Et voilà, fertig war die "Multimedia-Präsentation".

Bild 13
Die Bedienung war denkbar einfach. Beim Auflegen der Kassette lag das Band
sogleich in der richtigen Lage. Zum "Auswerfen" konnte man den Steg,
rechts von der Kassette, nach rechts drücken. Dadurch wurde die Verriegelung
gelöst und die Kassette leicht angehoben.

Bild 14
"Zwangsweise" richtig: Das Band im lag immer korrekt im
"Bandpfad", vorbei am Tonkopf und der Tonwelle.

Bild 15
Wie unschwer zu erkennen ist, war die Öffnung für einen für das
"echte" SABAMOBIL vorbehaltenen Tragegriff durch einen verchromten
Blindstopfen verschlossen.

Bild 16
An der "SIGNAL"-Buchse war ein Mikrofon zum Besprechen der Kassette
und zum Setzen eines Signals für den Diawechsel anzuschließen.
Sehr wichtig war die "PROJ."-Buchse: Zum Einen wurde von hier aus der
Diaprojektor gesteuert, gleichzeitig bekam aber auch das "SABAMOBIL"
von hier aus den Betriebsstrom vom Diaprojektor(!).

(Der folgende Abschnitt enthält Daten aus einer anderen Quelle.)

(** ** Counting the received chunks *)

Lemma bitmap_full b n : 0 < n -> zlen b = n ->
  (bitmap_count_set (Some b) n = n <-> forall ci, 0 <= ci < n -> bit_at b ci = one).
Proof.
  intros Hn Hl. unfold bitmap_count_set. destruct (Z.leb_spec n 0); [lia|].
  unfold zlen in Hl. rewrite take_ge by lia. rewrite <- Hl, Nat2Z.inj_iff, countb_full, Forall_lookup.
  split.
  - intros H0 ci Hci. destruct (lookup_lt_is_Some_2 b (Z.to_nat ci)) as [v Hv]; [lia|].
    unfold bit_at. rewrite nth_lookup, Hv. cbn. by apply Z.eqb_eq, (H0 _ _ Hv).
  - intros H0 i v Hv. apply Z.eqb_eq. pose proof (lookup_lt_Some _ _ _ Hv).
    specialize (H0 (Z.of_nat i) ltac:(lia)). unfold bit_at in H0. rewrite Nat2Z.id, nth_lookup, Hv in H0. done.
Qed.

(** A loop that recovers nothing leaves the bitmap alone. *)
Lemma mark_recovered_any id ci s : fe_recovered_any (mark_recovered id ci s) = true.
Proof. done. Qed.

Lemma fec_recover_idle id temp cs dc total count b f :
  fe_recovered_any (fec_recover id temp cs dc total count b f) = false ->
  fe_bitmap (fec_recover id temp cs dc total count b f) = b.
Proof.
  unfold fec_recover. set (step := fun s g => _).
  assert (Hstep : forall s g, (fe_recovered_any (step s g) = true) \/
    (fe_recovered_any (step s g) = fe_recovered_any s /\ fe_bitmap (step s g) = fe_bitmap s)).
  { intros s g. unfold step, fec_group_rs2, fec_group_xor1. cbv zeta.
    destruct (fec_rs2 dc count); repeat case_match; auto. }
  generalize (seq 0 (Z.to_nat (fec_groups dc))). intros l.
  assert (Hkeep : forall l s, fe_recovered_any s = true -> fe_recovered_any (foldl step s l) = true).
  { clear l. induction l as [|g l IH]; intros s Hs; [done|]. cbn. apply IH.
    destruct (Hstep s g) as [|[-> _]]; done. }
  assert (H : forall l s, fe_recovered_any (foldl step s l) = false -> fe_bitmap (foldl step s l) = fe_bitmap s).
  { clear l. induction l as [|g l IH]; intros s Hf; [done|]. cbn in *.
    destruct (Hstep s g) as [Ht|[_ Hb]]; [|by rewrite IH, Hb].
    rewrite (Hkeep _ _ Ht) in Hf. done. }
  intros Hf. by rewrite H.
Qed.

(** ** A client that sends the chunks of a file *)

Section delivery.
Context {ctx : Type} (SHA256_Init : ctx) (SHA256_Update : ctx -> list Z -> ctx).
Context (L : codecs) `{!CodecsLaws L} (G : gcm) `{!GcmLaws G}.
Context (id : cstr) (mb : meta_bin) (orig : list Z) (rs2 : bool).
#[local] Abbreviation server := (Upload.server (ctx := ctx)).
#[local] Abbreviation temp := (upload_session_temp_path id).
#[local] Abbreviation cs := (mb_chunk_size mb).
#[local] Abbreviation dc := (data_count mb).

Context (Hmb : meta_ok id mb) (Horig : mb_total_size mb = zlen orig) (Hbytes : Forall is_byte orig).
Context (Hcount : mb_chunk_count mb = dc + count_parity_chunks rs2 dc).

(** The bytes of a chunk: a slice of the file, or a parity row of its group. *)
Definition client_chunk (ci : Z) : list Z :=
  if ci <? dc then pread orig (Z.to_nat (ci * cs)) (Z.to_nat (chunk_span (zlen orig) cs ci))
  else parity_row orig cs rs2 (ci - dc).

Definition honest (M : gmap Z (list Z)) : Prop := forall ci p, M !! ci = Some p -> p = client_chunk ci.

Lemma geometry : good_geometry (zlen orig) cs.
Proof. rewrite <- Horig. by destruct Hmb. Qed.

Lemma dc_eq : dc = count_data_chunks (zlen orig) cs.
Proof. unfold data_count. by rewrite Horig. Qed.

Lemma count_eq : mb_chunk_count mb
  = count_data_chunks (zlen orig) cs + (if rs2 then 2 else 1) * ((count_data_chunks (zlen orig) cs + 5) / 6).
Proof.
  rewrite Hcount, dc_eq. destruct (count_data_chunks_spec _ _ geometry) as (Hn & _).
  by destruct (count_parity_chunks_spec rs2 _ Hn) as [-> _].
Qed.

Lemma parity_row_length k : 0 <= k < mb_chunk_count mb - dc -> zlen (parity_row orig cs rs2 k) = cs.
Proof.
  intros Hk. assert (Hcs : 0 < cs) by (destruct geometry; lia).
  assert (Hgr : forall g, 0 <= g < (count_data_chunks (zlen orig) cs + 5) / 6 ->
    (group_len orig cs g <= 6)%nat).
  { intros g Hg. by destruct (group_facts id orig cs rs2 (id_length id mb Hmb) geometry g Hg) as ((_ & ?) & _). }
  rewrite dc_eq, count_eq in Hk. unfold parity_row, zlen.
  assert (Hrs : rs2 = true \/ rs2 = false) by (destruct rs2; auto). destruct Hrs as [Hrs|Hrs]; rewrite Hrs in *.
  - destruct (encode_lengths orig cs (group_start (k / 2)) (group_len orig cs (k / 2)) Hcs Hbytes) as [H0 H1].
    { apply Hgr. Z.div_mod_to_equations; lia. }
    destruct (_ =? 0); [rewrite H0|rewrite H1]; lia.
  - destruct (xor_encode_spec orig cs (group_start k) (group_len orig cs k) Hcs) with (file := orig)
      (n := group_len orig cs k) as (p & -> & Hp & _); [apply Hgr; lia|done|lia|]. cbn. rewrite Hp. lia.
Qed.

Die PIN-Belegung hierfür
ist auf dem Bild markiert.
Ohne den Anschluss an einen Diaprojektor war ein Betrieb des
"SABAMOBILs" nicht möglich! Es besaß weder ein Batteriefach, noch
ein eingebautes Netz-Teil. Ob es ein externes Netzteil gab, ist mir leider nicht
bekannt.

Bild 17
Es gab im Boden des SABAMOBILs weder Batteriefach noch Netzteil...
Bild18 einfügen
dafür aber einen Gleichrichter und einen Sieb-Elko.
Innere Ansichten

Bild 19
Der laufruhige Antriebsmotor links unten, die momentkompensierte Schwungmasse
rechts darüber und der große Breitbandlautsprecher sorgen für einen guten
Klang.

Bild 20
Die Rückseite des Gerätes mit den Endstufentransistoren. Durch die kräftige
Endstufe konnten über den Anschluss von externen Lautsprechern auch größere Räume
beschallt werden.

Bild 21
Wie bei den "Großen", nur ein Löschkopf fehlt.

Bild 22
Sauber gemacht, eine aufwändig gebaute und . . .

Bild 23
präzise arbeitende Laufwerkssteuerung.

Bild 24
Der Antriebsmotor, in der Mitte unten im Bild, trieb über einen Flachriemen
zwei! Schwungmassen an. Die im Bild hintere Schwungmasse wurde durch den Riemen
"konventionell" durch "innere" Umschlingung angetrieben, während
die vordere Schwungmasse durch die "Rückseite" des Flachriemens ihre
Rotationsenergie erhielt. Durch diese unkonventionelle Kopplung drehten die
Schwungmassen zueinander mit gegenläufiger Richtung.
Für ein mobil betriebenes Gerät ist das eine interessante Lösung, die das
Antriebs-Moment von der äußeren Bewegung weit gehend entkoppelt, für ein
stationär eingesetztes Gerät zur Diasteuerung aber völlig unnötig. Es lässt
sich aber hieraus schließen, dass dieses "SABAMOBIL" von dem
"echten" SABAMOBIL direkt abgeleitet war.

Bild 25

Bild 26
Tonkopf, Tonwelle sowie Andruck-Rolle sind vorhanden. Es fehlt ein Löschkopf!

Bild 27
Der Feder belastete Stift halb rechts im Bild verhindert bei eingelegter
Kassette ein versehentliches Löschen der Aufnahme.

Bild 28
Dieses Bild ist von oben durch die Kassette und ohne Gerätebbdeckung auf die
"Kopf-Einheit" aufgenommen. Gut zu erkennen ist die eindeutig
definierte Lage des Tonbandes.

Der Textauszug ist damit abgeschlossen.